▶ _BRIEF_: Return the lines below that contain the word "cost".

(Dataset entries)
(** [v] is an x (a y) coordinate of a corner of a member. *)
Definition is_member_x (items : list item) (v : float) : Prop :=
  exists it pt, In it items /\ In pt (i_bbox it) /\ fst pt = v.
Definition is_member_y (items : list item) (v : float) : Prop :=
  exists it pt, In it items /\ In pt (i_bbox it) /\ snd pt = v.

(** The entries of [items_with_props] for [D2] and [D1]. *)
Definition scenario_A_items : list item :=
  [ mkItem (det_bbox D2) (det_text D2) (det_score D2) props_D2 false;
    mkItem (det_bbox D1) (det_text D1) (det_score D1) props_D1 false ].

(** A detection without any corner point, for the error cases. *)
Definition no_box : detection := ([], "?"%string, F64.of_ratio 5 10).

(** A box far from [D1], for the case of no merge. *)
Definition D3 : detection := (rect 200 0 210 10, "C"%string, F64.of_ratio 7 10).

(** ** Clusterings

    What a result of [group_paragraphs] is with respect to the merge
    verdict [G]: every cluster can be listed from one of its members so that
    each further member is in relation with one listed before it, and no
    member of a cluster is in relation, either way, with a member of
    another cluster. *)

Section Clustering.
Context {D : Type}.
Variable G : D -> D -> Prop.

Fixpoint chain (seen rest : list D) : Prop :=
  match rest with
  | [] => True
  | d :: rest' => Exists (fun a => G a d) seen /\ chain (seen ++ [d]) rest'
  end.

Definition connected (c : list D) : Prop :=
  exists seed rest, Permutation (seed :: rest) c /\ chain [seed] rest.

Definition separated (c c' : list D) : Prop :=
  forall a b, In a c -> In b c' -> ~ G a b /\ ~ G b a.

Definition clustering (cl : list (list D)) : Prop :=
  Forall connected cl /\ ForallOrdPairs separated cl.
End Clustering.

(** ** Equivalent results *)

(** Not a NaN, as a test. *)
Definition numericb (x : float) : bool := negb (F64.is_nan x).

(** Two points, and two bboxes, with the same numbers as coordinates. *)
Definition same_point (a b : point) : Prop :=
  same_number (fst a) (fst b) /\ same_number (snd a) (snd b).

Definition same_box (b b' : option bbox) : Prop :=
  match b, b' with
  | Some r, Some r' => Forall2 same_point r r'
  | None, None => True
  | _, _ => False
  end.

(** A paragraph made from a seed and what the inner loop collected. *)
Definition collected (mdf : float) (p : paragraph) : Prop :=
  exists seed added,
    make_paragraph (seed :: added) = Ok p /\ linked mdf [seed] added /\
    Forall (fun it => calculate_bbox_properties (i_bbox it) = Ok (i_props it))
           (seed :: added).

(** Two paragraphs of the same members: the same detections with the same
    multiplicities, hence the same count, and the same bbox; and the very
    same paragraph (members in the same order, same text, same score) when
    no two distinct members have the same center. *)
Definition same_cluster (p q : paragraph) : Prop :=
  Permutation (individual_items p) (individual_items q) /\
  item_count q = item_count p /\
  same_box (p_bbox p) (p_bbox q) /\
  (centers_identify (individual_items p) -> q = p).

(** Two results with the same clusters, in any order of the paragraphs. *)
Definition equivalent_partition (ps ps' : list paragraph) : Prop :=
  exists qs, Permutation qs ps' /\ Forall2 same_cluster ps qs.

(** ** The pre-pass of [api_read_text]

    Before grouping, a text without any space is split by the word
    splitter, when there is one ([wordninja], or [None] when it could not
    be imported), and the tokens are joined by single spaces. *)

(** [" " in text]. *)
Definition contains_space (text : string) : bool :=
  existsb (Ascii.eqb " "%char) (list_ascii_of_string text).

Definition fix_text (splitter : option (string -> list string)) (text : string)
    : string :=
  match splitter with
  | Some split => if negb (contains_space text) then join_space (split text) else text
  | None => text
  end.

(** [fixed_results], as the tuples handed to [group_paragraphs]. *)
Definition fix_results (splitter : option (string -> list string))
    (results : list detection) : list detection :=
  map (fun d => (det_bbox d, fix_text splitter (det_text d), det_score d)) results.

(** The paragraphs of a response: the grouping of the fixed results with
    [max_distance_factor=2.0]. *)
Definition read_text_paragraphs (splitter : option (string -> list string))
    (results : list detection) : result (list paragraph) :=
  group_paragraphs (fix_results splitter results) F64.two.

(** * Properties *)

(** ** Float comparisons *)

Lemma compare_rank (x y : float) :
  not_nan x -> not_nan y ->
  match SFcompare x y with
  | Some Lt => num_lt x y
  | Some Eq => num_eq x y
  | Some Gt => num_lt y x
  | None => False
  end.
Proof.
  unfold not_nan, num_lt, num_eq.
  destruct x as [sx|sx| |sx mx ex], y as [sy|sy| |sy my ey];
    simpl; try discriminate; intros _ _;
    try (destruct sx; simpl; try lia; fail);
    try (destruct sy; simpl; try lia; fail);
    try (destruct sx, sy; simpl; lia).
  change (Pos.compare_cont Eq mx my) with (Pos.compare mx my).
  destruct sx, sy; simpl; try lia;
    destruct (Z.compare_spec ex ey); try lia;
    destruct (Pos.compare_spec mx my); simpl; subst; lia.
Qed.

Ltac fcmp x y :=
  let H := fresh "Hcmp" in
  match goal with
  | Hx : not_nan x, Hy : not_nan y |- _ =>
      pose proof (compare_rank x y Hx Hy) as H; destruct (SFcompare x y) as [[ | | ]|];
      try contradiction
  end.

Ltac funfold :=
  unfold F64.lt, F64.gt, F64.eqb, F64.le, SFltb, SFeqb, SFleb in *.

Lemma lt_iff (x y : float) :
  not_nan x -> not_nan y -> (F64.lt x y = true <-> num_lt x y).
Proof.
  intros Hx Hy. funfold. fcmp x y; unfold num_lt, num_eq in *;
    split; intros; try discriminate; try reflexivity; lia.
Qed.

Lemma eqb_iff (x y : float) :
  not_nan x -> not_nan y -> (F64.eqb x y = true <-> num_eq x y).
Proof.
  intros Hx Hy. funfold. fcmp x y; unfold num_lt, num_eq in *;
    split; intros; try discriminate; try reflexivity; lia.
Qed.
Lemma create_back sid σ session σ' :
  consistent σ -> create sid σ = Return (Some session, None, σ') ->
  back σ' = Some session.
Proof.
  intros (m & l & Hm & Hl & _) Hc.
  destruct (create_fields _ _ _ _ _ _ Hm Hl Hc) as (_ & _ & [= ->] & _ & Fl & _).
  unfold back. rewrite Fl; simpl. by rewrite last_snoc.
Qed.

Lemma run_reachable steps : forall σ σ',
  reachable σ -> run steps σ = Return σ' -> reachable σ'.
Proof.
  induction steps as [| [c | d] steps IH]; intros σ σ' Hr; simpl.
  - by intros [= <-].
  - destruct (exec c σ) as [σ1 | |] eqn:He; simpl; try done.
    apply IH. by eapply reach_call.
  - apply IH. by apply reach_tick.
Qed.

(** C5, the failing run: the store type of a manager built by
    [NewSessionManager] at time 100 has a factory that leaves the
    last-active time of a new store at zero.  [GetSessionById] creates
    session [a], [SessionUpdate] refreshes it, [GetSessionById] creates
    session [b].  Session [b], the one accessed last, is at the back of
    the list, but with last-active time 0 behind session [a] with 100:
    the creation path (lines 197-205, and 130-138 alike) appends the new
    store without the call of [Active(true)] the hit path makes, so the
    list is not sorted by ascending last-active time. *)
Theorem creation_does_not_stamp :
  reachable stale_busy /\
  (exists σ0 timer σ1 σ2,
     NewSessionManager (Some demo_config)
       (mkState (p blank) (heap blank) (brk blank) (ebrk blank)
          stale_registry (now blank))
       = Return (Some (σ0, timer)) /\
     GetSessionById "a" σ0 = Return (Some 0%nat, None, σ1) /\
     SessionUpdate "a" σ1 = Return σ2 /\
     GetSessionById "b" σ2 = Return (Some 1%nat, None, stale_busy)) /\
  now stale_busy = 100 /\
  list_ (p stale_busy) = Some [golist.mkElement 0 0; golist.mkElement 1 1] /\
  store_id <$> list_stores stale_busy = ["a"%string; "b"%string] /\
  list_actives stale_busy = [100; 0] /\
  back stale_busy = Some 1%nat /\
  (Sorted Z.le (list_actives stale_busy) -> False).
Proof.
  assert (Hnew : exists σ0 timer,
            NewSessionManager (Some demo_config)
              (mkState (p blank) (heap blank) (brk blank) (ebrk blank)
                 stale_registry (now blank))
              = Return (Some (σ0, timer)) /\
            run [ Call (CallGetSessionById "a"); Call (CallSessionUpdate "a");
                  Call (CallGetSessionById "b") ] σ0 = Return stale_busy).
  { do 2 eexists. split; [reflexivity |]. by vm_compute. }
  split.
  { destruct Hnew as (σ0 & timer & Hnew & Hrun).
    eapply run_reachable; [| exact Hrun]. by eapply reach_new. }
  split.
  { do 4 eexists. split; [reflexivity |]. split; [by vm_compute |].
    split; by vm_compute. }
  repeat (split; [by vm_compute |]).
  replace (list_actives stale_busy) with [100; 0] by (by vm_compute).
  intros Hs. apply Sorted_inv in Hs as [_ Hd].
  apply HdRel_inv in Hd. lia.
Qed.
Lemma absorb_grows f all o i (c : Cluster cost) :
  all !! i = Some c → ∃ c', absorb f all o !! i = Some c' ∧ grows c c'.
Proof.
  intros Hi. destruct (decide (i = f)) as [->|Hne].
  - unfold absorb. rewrite Hi. destruct (all !! o) as [oc|];
      [|exists c; split; [done | apply grows_refl]].
    destruct (already_part c oc); [exists c; split; [done | apply grows_refl]|].
    exists (merge_with c oc).
    split. { apply list_lookup_insert_eq. by eapply lookup_lt_Some. }
    unfold grows. cbn. split; [|split]; apply union_subseteq_l.
  - exists c. rewrite absorb_other by done. split; [done | apply grows_refl].
Qed.

Lemma foldl_absorb_grows f others all i (c : Cluster cost) :
  all !! i = Some c →
  ∃ c', foldl (absorb f) all others !! i = Some c' ∧ grows c c'.
Proof.
  revert all c. induction others as [|o others IH]; intros all c Hi;
    cbn [foldl].
  - exists c. split; [done | apply grows_refl].
  - destruct (absorb_grows f all o i c Hi) as (c1 & Hc1 & Hg1).
    destruct (IH _ _ Hc1) as (c' & Hc' & Hg). exists c'.
    split; [done|]. by eapply grows_trans.
Qed.

Lemma merge_tuple_grows (st : list (Cluster cost) * gmap string nat) tuple i c :
  st.1 !! i = Some c →
  ∃ c', (merge_tuple st tuple).1 !! i = Some c' ∧ grows c c'.
Proof.
  intros Hi. unfold merge_tuple. case_decide;
    [exists c; split; [done | apply grows_refl]|].
  destruct (cluster_list st.2 tuple) as [|first others];
    [exists c; split; [done | apply grows_refl]|].
  cbn [fst]. by apply foldl_absorb_grows.
Qed.

Lemma merge_tuple_length (st : list (Cluster cost) * gmap string nat) tuple :
  length (merge_tuple st tuple).1 = length st.1.
Proof.
  unfold merge_tuple. case_decide; [done|].
  destruct (cluster_list st.2 tuple); [done|]. cbn [fst].
  apply foldl_absorb_length.
Qed.
(** * Hector benchmark harness: a shallow embedding and its properties

    The development embeds the two Python harness scripts of the
    repository,

      - [docs/benchmarks/behavioral_benchmark.py] (class [BehavioralTester]),
      - [docs/benchmarks/generic_benchmark.py]   (class [GenericBenchmark]
        and [main]),

    and proves properties of criterion evaluation, configuration
    materialisation, scenario execution and result aggregation.

    Modelling conventions.

    - Python objects that travel through the scripts (JSON and YAML
      documents, result records, summaries) are values of the type
      [value]; a [dict] is an association list in insertion order, as in
      CPython.  Documents are trees, except in the module [InPlace],
      which keeps dictionaries in a store and holds them by reference, to
      account for the objects that a YAML alias shares.
    - Python [float]s are modelled by exact rationals ([Q]); every
      statement about a quotient or an average is a statement about the
      exact rational, compared with [==].
    - Effects are explicit.  A computation is a function from a [world]
      (console, files, process events) to a new world and either a result
      or a raised exception.
    - What lives outside the scripts (the regular-expression engine, the
      subject binary, the clock, the iteration order of a [set], string
      formatting of non-string objects) is a [Variable] of the enclosing
      section.
    - [str] is a byte string; [lower], [len] and slicing are modelled on
      ASCII text. *)

From Stdlib Require Import List String Ascii ZArith QArith Bool Lia Permutation.
From Stdlib Require Import DecimalString.
Import ListNotations.
(** * Train departures over an embedded database: a model of [lab24/duckDB.py]

    The program keeps train departures in a DuckDB file with two tables
    ([groups], [trains]) and two sequences ([type_st], [train_st]), and
    prints query results as a bordered text table.

    The development follows the source top to bottom:
    - text and [str.format] alignment, then [display_trains];
    - the database file: catalog, rows, the statements the program issues;
    - [create_db], [add_train], [select_all], [select_by_num];
    - the command line of [main];
    - the properties. *)

From Stdlib Require Import ZArith NArith List Ascii String.
From Stdlib Require Import DecimalString DecimalPos DecimalZ DecimalFacts Lia.
From stdpp Require Import gmap strings list fin_maps.

Local Open Scope Z_scope.

(** ** Text

    A Python [str] is a sequence of Unicode code points; [len] and the
    alignment of [str.format] count code points.  The table header is
    Cyrillic, so a byte string would give the wrong widths. *)

Abbreviation str := (list N).

Definition txt (s : string) : str :=
  N_of_ascii <$> list_ascii_of_string s.

Definition LF : N := 10%N.
Definition SPACE : N := 32%N.
Definition DASH : N := 45%N.

(** [str(n)] for a Python [int]; the same decimal form DuckDB gives when an
    integer is stored into a TEXT column. *)
Definition py_str (n : Z) : str :=
  txt (NilZero.string_of_int (Z.to_int n)).

Definition is_digit (c : N) : bool := ((48 <=? c) && (c <=? 57))%N.

Definition digits_value (ds : str) : Z :=
  fold_left (λ acc d, 10 * acc + (Z.of_N d - 48)) ds 0.

(** The integer written by an optional sign and decimal digits. *)
Definition read_int (s : str) : option Z :=
  match s with
  | [] => None
  | c :: rest =>
      if bool_decide (c = DASH) || bool_decide (c = 43%N) then
        match rest with
        | [] => None
        | _ :: _ =>
            if forallb is_digit rest
            then Some (if bool_decide (c = DASH) then - digits_value rest
                       else digits_value rest)
            else None
        end
      else if forallb is_digit s then Some (digits_value s) else None
  end.

(** ['-' * n] *)
Definition dashes (n : nat) : str := replicate n DASH.

(** The alignment part of a format specification: [{:<w}], [{:>w}] and
    [{:^w}].  A width is a minimum: text longer than [w] is written
    unchanged.  For [^] the left padding is the smaller half. *)
Definition ljust (w : nat) (s : str) : str :=
  s ++ replicate (w - length s)%nat SPACE.

Definition rjust (w : nat) (s : str) : str :=
  replicate (w - length s)%nat SPACE ++ s.

Definition center (w : nat) (s : str) : str :=
  let pad := (w - length s)%nat in
  replicate (pad / 2)%nat SPACE ++ s ++ replicate (pad - pad / 2)%nat SPACE.

(** ** display_trains

    A row-mapping is a Python dict from column keys to text, as
    [select_all] builds it from TEXT columns. *)

Abbreviation train := (gmap string str).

▶ _FINISHED TASK_:
Lemma absorb_grows f all o i (c : Cluster cost) :
Lemma foldl_absorb_grows f others all i (c : Cluster cost) :
Lemma merge_tuple_grows (st : list (Cluster cost) * gmap string nat) tuple i c :
Lemma merge_tuple_length (st : list (Cluster cost) * gmap string nat) tuple :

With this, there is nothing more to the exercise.